Discharging a resident who does not want to leave?

Specialties LTC Directors

Published

Ever had to or tried to discharge a patient who does not want to leave? Been lucky so far, but we have had a few who were either not sick enough to qualify with their payor source and did things like " fall.. then say .."can I stay now?" or refuse to leave and refuse to pay and demand all sorts of care they don't need. I read an article where this hospital, I don't remeber where it was, had a female patient that had been living there for 18 months because no one ( LTC) would take her and the hospital could not legally discharge her. She had cost them 100s of thousands of dollars. What are some of your experiences with this issue.

Specializes in LTC, assisted living, med-surg, psych.

Oh, brother.....BTDT, got the battle scars to prove it.

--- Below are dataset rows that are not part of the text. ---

(* ===== verification/Vision.v ===== *)
(** * The detector's post-processing ([src/main/vision/yoloball.py])

    [capture_balls] grabs a frame, runs YOLO and hands the boxes to
    [_detect_and_convert], which keeps a box unless its pixel centre lies
    in a pocket circle or too near an already kept centre, converts the
    centre to centimetres with the homography [H] and writes one dict per
    kept ball into [cords.json].  The camera, YOLO and OpenCV drawing are
    not modelled: the detections are the input ([raw_det]), and
    [np.linalg.inv], [cv2.perspectiveTransform] and the pixel-to-cm map are
    written out on a 3x3 matrix record.  The boxes are sorted by decreasing
    confidence with Python's stable [sorted(..., reverse=True)], which is
    the stable sort of [StableSort] for the order [>] on floats.

    The file [capture_balls] writes stores the centre under ["x_cm"] and
    ["y_cm"], while [run_shot.plan_shot_from_json] reads ["cx_cm"] and
    ["cy_cm"]: [detector_output_rejected] shows that the driver returns
    [None] on every file the detector writes. *)

From Stdlib Require Import Reals Lra List Bool String ZArith Lia.
From S2P Require Import Prelude StableSort Api Json RunShot.
Import ListNotations.
Open Scope R_scope.

(** ** Constants (lines 19-27) *)

Definition POCKET_R_PX : R := 50.
Definition TABLE_W_CM : R := 73.5.
Definition TABLE_H_CM : R := 37.5.
Definition MIN_SEP_CM : R := 1.0.
Definition CLASS_NAMES : list string :=
  ["2"; "2"; "2"; "3"; "3"; "14"; "6"; "3"; "5"; "2"; "4"; "3"; "3"; "0"; "1"; "1"]%string.

(** ** Homographies *)

Record mat3 := Mat3 {
  m00 : R; m01 : R; m02 : R;
  m10 : R; m11 : R; m12 : R;
  m20 : R; m21 : R; m22 : R }.

(** [H @ [x, y, 1]] followed by the division by the third coordinate:
    [px2cm] (line 127) and [cv2.perspectiveTransform] of one point. *)
Definition hom_apply (M : mat3) (p : R * R) : R * R :=
  let '(x, y) := p in
  let v0 := m00 M * x + m01 M * y + m02 M in
  let v1 := m10 M * x + m11 M * y + m12 M in
  let v2 := m20 M * x + m21 M * y + m22 M in
  (v0 / v2, v1 / v2).

Definition det3 (M : mat3) : R :=
  m00 M * (m11 M * m22 M - m12 M * m21 M) - m01 M * (m10 M * m22 M - m12 M * m20 M)
  + m02 M * (m10 M * m21 M - m11 M * m20 M).

(** [np.linalg.inv] of a 3x3 matrix (line 109): the adjugate over the
    determinant, and [numpy.linalg.LinAlgError] ("Singular matrix") when
    the determinant is zero. *)
Definition inv3 (M : mat3) : py mat3 :=
  let d := det3 M in
  if Reqb d 0 then raise LinAlgError
  else ret (Mat3 ((m11 M * m22 M - m12 M * m21 M) / d) ((m02 M * m21 M - m01 M * m22 M) / d)
       ((m01 M * m12 M - m02 M * m11 M) / d)
       ((m12 M * m20 M - m10 M * m22 M) / d) ((m00 M * m22 M - m02 M * m20 M) / d)
       ((m02 M * m10 M - m00 M * m12 M) / d)
       ((m10 M * m21 M - m11 M * m20 M) / d) ((m01 M * m20 M - m00 M * m21 M) / d)
       ((m00 M * m11 M - m01 M * m10 M) / d)).

(** ** The pockets and the separation threshold in pixels (lines 108-131) *)

Definition pmid (p q : R * R) : R * R := ((fst p + fst q) / 2, (snd p + snd q) / 2).

(** The four table corners in pixels, mapped back through [H_inv]
    (lines 111-112), and the six pockets: the corners and the midpoints of
    the long rails (line 116). *)
Definition px_corners (Hinv : mat3) : list (R * R) :=
  map (hom_apply Hinv)
    [(0, 0); (TABLE_W_CM, 0); (TABLE_W_CM, TABLE_H_CM); (0, TABLE_H_CM)].

Definition pockets_px (Hinv : mat3) : list (R * R) :=
  match px_corners Hinv with
  | [tl; tr; br; bl] => [tl; tr; br; bl; pmid tl tr; pmid bl br]
  | _ => []
  end.

Definition pdist (p q : R * R) : R := norm (Vec (fst p - fst q) (snd p - snd q)).

(** [min_sep_px = MIN_SEP_CM*(table_px_w/TABLE_W_CM + table_px_h/TABLE_H_CM)/2]. *)
Definition min_sep_px (Hinv : mat3) : R :=
  match px_corners Hinv with
  | [tl; tr; br; bl] =>
      MIN_SEP_CM * (pdist tr tl / TABLE_W_CM + pdist bl tl / TABLE_H_CM) / 2
  | _ => 0
  end.

(** ** The detections *)

(** One YOLO box: corners [x1, y1, x2, y2], class and confidence. *)
Record raw_det := RawDet { bx1 : R; by1 : R; bx2 : R; by2 : R; rcls : R; rconf : R }.

(** [sorted(zip(...), key=lambda x: float(x[2]), reverse=True)]: a stable
    sort for the order [>] on floats. *)
#[export] Instance desc_order : KeyOrder R := {
  key_ltb := fun a b => (b <? a)%geo;
  key_ltb_irrefl := ltac:(intros a; cbv beta; rcase; lra || reflexivity);
  key_ltb_trans := ltac:(intros a b c; cbv beta; rcase; try discriminate; try reflexivity; lra);
  key_ltb_connected := ltac:(intros a b c; cbv beta; rcase; try discriminate; auto; lra)
}.

Definition sort_dets (ds : list raw_det) : list raw_det := sort_by_key rconf ds.

(** [cx, cy = (x1+x2)//2, (y1+y2)//2] after [map(int, box)]. *)
Definition center (d : raw_det) : Z * Z :=
  (Z.div (py_trunc (bx1 d) + py_trunc (bx2 d)) 2, Z.div (py_trunc (by1 d) + py_trunc (by2 d)) 2).

Definition sq (x : R) : R := x * x.

(** [any((cx-px)**2+(cy-py)**2 <= POCKET_R_PX**2 for px,py in pockets)]. *)
Definition in_pocket (pockets : list (R * R)) (c : Z * Z) : bool :=
  existsb (fun p => (sq (IZR (fst c) - fst p) + sq (IZR (snd c) - snd p) <=? sq POCKET_R_PX)%geo)
    pockets.

(** [any((cx-x0)**2+(cy-y0)**2 < min_sep_px**2 for x0,y0 in centers)]. *)
Definition too_close (sep : R) (centers : list (Z * Z)) (c : Z * Z) : bool :=
  existsb (fun c0 => (IZR ((fst c - fst c0) ^ 2 + (snd c - snd c0) ^ 2) <? sq sep)%geo) centers.

(** [CLASS_NAMES[int(cls)]], with Python's negative indices. *)
Definition class_name (cls : R) : py string :=
  let i := py_trunc cls in
  let n := Z.of_nat (List.length CLASS_NAMES) in
  let j := if (i <? 0)%Z then (i + n)%Z else i in
  if ((0 <=? j) && (j <? n))%Z then
    match nth_error CLASS_NAMES (Z.to_nat j) with Some s => ret s | None => raise IndexError end
  else raise IndexError.

(** The dict appended for a kept ball (line 143). *)
Definition ball_record (name : string) (conf : R) (xy : R * R) : jval :=
  JObj [("type"%string, JStr name); ("conf"%string, JNum (py_round conf 3));
        ("x_cm"%string, JNum (py_round (fst xy) 2)); ("y_cm"%string, JNum (py_round (snd xy) 2))].

(** The loop of lines 134-145 with its two accumulators [balls] and
    [centers]. *)
Fixpoint detect_loop (H : mat3) (pockets : list (R * R)) (sep : R) (ds : list raw_det)
    (balls : list jval) (centers : list (Z * Z)) : py (list jval * list (Z * Z)) :=
  match ds with
  | [] => ret (balls, centers)
  | d :: r =>
      let c := center d in
      if in_pocket pockets c then detect_loop H pockets sep r balls centers
      else if too_close sep centers c then detect_loop H pockets sep r balls centers
      else
        (name <- class_name (rcls d) ;;
         let xy := hom_apply H (IZR (fst c), IZR (snd c)) in
         detect_loop H pockets sep r (balls ++ [ball_record name (rconf d) xy])
           (centers ++ [c]))%py
  end.

(** [_detect_and_convert] without the drawing: the document written to
    [cords.json]. *)
Definition detect_and_convert (H : mat3) (ts : string) (ds : list raw_det) : py jval :=
  (Hinv <- inv3 H ;;
   res <- detect_loop H (pockets_px Hinv) (min_sep_px Hinv) (sort_dets ds) [] [] ;;
   ret (JObj [("timestamp"%string, JStr ts); ("balls"%string, JArr (fst res))]))%py.

(** ** Lemmas *)

Definition is_record (b : jval) : Prop := exists n c xy, b = ball_record n c xy.

Definition sqdistZ (a b : Z * Z) : Z := ((fst a - fst b) ^ 2 + (snd a - snd b) ^ 2)%Z.

(** What the loop accumulates: only ball records, one centre per ball,
    no centre in a pocket circle, and every centre at least [sep] away
    from the centres kept before it. *)
Definition loop_inv (pockets : list (R * R)) (sep : R)
    (balls : list jval) (centers : list (Z * Z)) : Prop :=
  Forall is_record balls /\ List.length balls = List.length centers /\
  Forall (fun c => in_pocket pockets c = false) centers /\
  ForallOrdPairs (fun a b => sq sep <= IZR (sqdistZ b a)) centers.

Lemma too_close_false (sep : R) (centers : list (Z * Z)) (c : Z * Z) :
  too_close sep centers c = false -> Forall (fun a => sq sep <= IZR (sqdistZ c a)) centers.
Proof.
  unfold too_close; intros H; apply Forall_forall; intros a Ha.
  assert (Hf : (IZR ((fst c - fst a) ^ 2 + (snd c - snd a) ^ 2) <? sq sep)%geo = false).
  { destruct (existsb_exists (fun c0 => (IZR ((fst c - fst c0) ^ 2 + (snd c - snd c0) ^ 2)
                                           <? sq sep)%geo) centers) as [_ Hx].
    destruct (IZR _ <? sq sep)%geo eqn:E; [|reflexivity].
    rewrite Hx in H; [discriminate | exists a; auto]. }
  unfold sqdistZ; destruct (Rltb_spec (IZR ((fst c - fst a) ^ 2 + (snd c - snd a) ^ 2)) (sq sep));
    [discriminate | lra].
Qed.

Lemma detect_loop_inv (H : mat3) (pockets : list (R * R)) (sep : R) (ds : list raw_det)
    (balls balls' : list jval) (centers centers' : list (Z * Z)) :
  loop_inv pockets sep balls centers ->
  detect_loop H pockets sep ds balls centers = ret (balls', centers') ->
  loop_inv pockets sep balls' centers'.
Proof.
  revert balls centers; induction ds as [|d ds IH]; intros balls centers Hinv Hl; cbn [detect_loop] in Hl.
  - injection Hl as <- <-; exact Hinv.
  - destruct (in_pocket pockets (center d)) eqn:Hp; [exact (IH _ _ Hinv Hl)|].
    destruct (too_close sep centers (center d)) eqn:Hc; [exact (IH _ _ Hinv Hl)|].
    destruct (class_name (rcls d)) as [e|name]; cbn [bind] in Hl; [discriminate|].
    eapply IH; [|exact Hl]; destruct Hinv as [Hr [Hlen [Hpk Hsep]]]; repeat split.
    + apply Forall_app; split; [exact Hr | constructor; [eexists _, _, _; reflexivity | constructor]].
    + rewrite !length_app, Hlen; reflexivity.
    + apply Forall_app; split; [exact Hpk | constructor; [exact Hp | constructor]].
    + apply ForallOrdPairs_snoc; [exact Hsep | apply too_close_false, Hc].
Qed.

Lemma record_no_cx_cm (b : jval) : is_record b -> getitem b "cx_cm" = raise (KeyError "cx_cm").
Proof. intros [n [c [xy ->]]]; reflexivity. Qed.

(** Every file the detector writes holds only ball records. *)
Lemma detect_records (H : mat3) (ts : string) (ds : list raw_det) (doc : jval) :
  detect_and_convert H ts ds = ret doc ->
  exists Hinv balls centers, inv3 H = ret Hinv /\
    doc = JObj [("timestamp"%string, JStr ts); ("balls"%string, JArr balls)] /\
    loop_inv (pockets_px Hinv) (min_sep_px Hinv) balls centers.
Proof.
  unfold detect_and_convert; intros E.
  destruct (inv3 H) as [e|Hinv]; cbn [bind] in E; [discriminate|].
  destruct (detect_loop H _ _ (sort_dets ds) [] []) as [e|[balls centers]] eqn:L;
    cbn [bind] in E; [discriminate|]; injection E as <-.
  exists Hinv, balls, centers; split; [reflexivity|]; split; [reflexivity|].
  refine (detect_loop_inv _ _ _ _ _ _ _ _ _ L).
  repeat split; constructor.
Qed.

(** The driver fails on the detector's files. *)
Lemma detector_doc_rejected (H : mat3) (ts : string) (ds : list raw_det) (doc : jval)
    (t : target_arg) :
  detect_and_convert H ts ds = ret doc -> plan_shot_from_json (ret doc) t = None.
Proof.
  intros E; destruct (detect_records H ts ds doc E) as [Hinv [balls [centers [_ [-> [Hr _]]]]]].
  apply plan_shot_missing_cx_cm; intros d raw items b Hd Hraw Hi Hb.
  injection Hd as <-; injection Hraw as <-; injection Hi as <-.
  exists (KeyError "cx_cm"); apply record_no_cx_cm.
  exact (proj1 (Forall_forall _ _) Hr b Hb).
Qed.

(** ** Properties *)

(** C5: the driver rejects every file the detector writes: whatever the
    homography, the detections and the target argument, the balls of
    [cords.json] carry their centre under ["x_cm"]/["y_cm"], reading
    ["cx_cm"] raises [KeyError], and [plan_shot_from_json] returns [None]
    (so [main.py] always answers ["200"]). *)
Theorem detector_output_rejected (H : mat3) (ts : string) (ds : list raw_det) (doc : jval)
    (t : target_arg) :
  detect_and_convert H ts ds = ret doc -> plan_shot_from_json (ret doc) t = None.
Proof. apply detector_doc_rejected. Qed.

(** C27: the detector's filter: a file is written only when [H] is
    invertible, and then it has one centre per written ball, no centre
    within [POCKET_R_PX] of a pocket (mapped through [H^-1]), and any two
    kept centres at least [min_sep_px] apart. *)
Theorem detect_separated (H : mat3) (ts : string) (ds : list raw_det) (doc : jval) :
  detect_and_convert H ts ds = ret doc ->
  exists Hinv balls centers, inv3 H = ret Hinv /\
    doc = JObj [("timestamp"%string, JStr ts); ("balls"%string, JArr balls)] /\
    List.length balls = List.length centers /\
    Forall (fun c => in_pocket (pockets_px Hinv) c = false) centers /\
    ForallOrdPairs (fun a b => sq (min_sep_px Hinv) <= IZR (sqdistZ b a)) centers.
Proof.
  intros E; destruct (detect_records H ts ds doc E) as [Hinv [balls [centers [Hi [-> [_ [Hl [Hp Hs]]]]]]]].
  exists Hinv, balls, centers; auto.
Qed.

Local Abbreviation H10 := (Mat3 0.1 0 0 0 0.1 0 0 0 1).

Lemma detect_empty :
  detect_and_convert H10 "20250101_000000" [] =
  ret (JObj [("timestamp"%string, JStr "20250101_000000"); ("balls"%string, JArr [])]).
Proof.
  unfold detect_and_convert, inv3; destruct (Reqb_spec (det3 H10) 0) as [E|_]; [|reflexivity].
  unfold det3 in E; cbn [m00 m01 m02 m10 m11 m12 m20 m21 m22] in E; lra.
Qed.

Lemma detector_output_rejected_witness :
  detect_and_convert H10 "20250101_000000" [] =
    ret (JObj [("timestamp"%string, JStr "20250101_000000"); ("balls"%string, JArr [])]) /\
  plan_shot_from_json
    (ret (JObj [("timestamp"%string, JStr "20250101_000000"); ("balls"%string, JArr [])]))
    (TargetStr "min") = None.
Proof. split; [exact detect_empty | exact (detector_output_rejected _ _ _ _ _ detect_empty)]. Defined.

Lemma detect_separated_witness :
  exists Hinv balls centers, inv3 H10 = ret Hinv /\
    JObj [("timestamp"%string, JStr "20250101_000000"); ("balls"%string, JArr [])] =
      JObj [("timestamp"%string, JStr "20250101_000000"); ("balls"%string, JArr balls)] /\
    List.length balls = List.length centers /\
    Forall (fun c => in_pocket (pockets_px Hinv) c = false) centers /\
    ForallOrdPairs (fun a b => sq (min_sep_px Hinv) <= IZR (sqdistZ b a)) centers.
Proof. exact (detect_separated _ _ _ _ detect_empty). Defined.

At the assisted living facility where I worked for several years, we had a few of these. They'd keep falling, or every few months their mental status would decline more, or they would simply have to be hospitalized over and over and come back with higher care needs each time. Sometimes it wasn't the resident him/herself but the FAMILY that would get their knickers in a twist when I had to ask them to leave, and that was much more difficult because they were usually the ones with POA AND a lot of money. They'd tell me "We'll pay for whatever Mom needs, just don't make her go to a nursing home!"

Unfortunately, there are just some medical needs that can't be met in an ALF---that's why there are nursing homes. We couldn't handle the woman who sat in her chair in the dining room and threw fistfuls of her own poop at her tablemates. We couldn't take care of the diabetic man who kept bottoming out on his blood sugars and needed his FSBS checked every two hours, IM glucagon given when he was unresponsive etc. (nurse in building only 32 hrs. a week, caregivers couldn't give IMs---what was I going to do, come in at 0200 when they checked his sugar and it was 13??). But to hear some folks, we were supposed to be St. Jude: patron saint of the impossible.

Sometimes it did get ugly when people didn't want to move to a higher level of care, so I usually involved Senior Services and the resident's physician to get them on board with the move, then called a meeting with all concerned. Usually that was enough to persuade folks that it was in their best interests to comply with the discharge. But every now and again, we'd have to wait weeks or months to get someone out of the building......in the meantime, we had to provide care to the best of our ability, and get home health agencies in to help with the rest.

Specializes in Gerontology, Med surg, Home Health.

With the ongoing cuts in Medicaid, we are all worried about keeping residents who don't really need 24 hour care. Our social worker and I are calling rest homes and other places to come screen some of our residents who don't belong where they are now.

Specializes in Assessment coordinator.

Short stay patients with a Medicaid payor source (emergency acute insurance) frequently have come from the street, and our administrator really doesn't like seeing them go back to the street, so we end up keeping some people until we can find a shelter. If you haven't ever worked with truly destitute people you cannot imagine discharging with a wheelchair, WITHOUT leg rests because leg rests are weapons, once they hit the street. AND they can't afford insurance or housing, but they can afford METH. We really try not to admit people that have no discharge destination, but our reputation in the community has been just that, and we don't get a lot of easy discharges. We are private and for-profit, as well.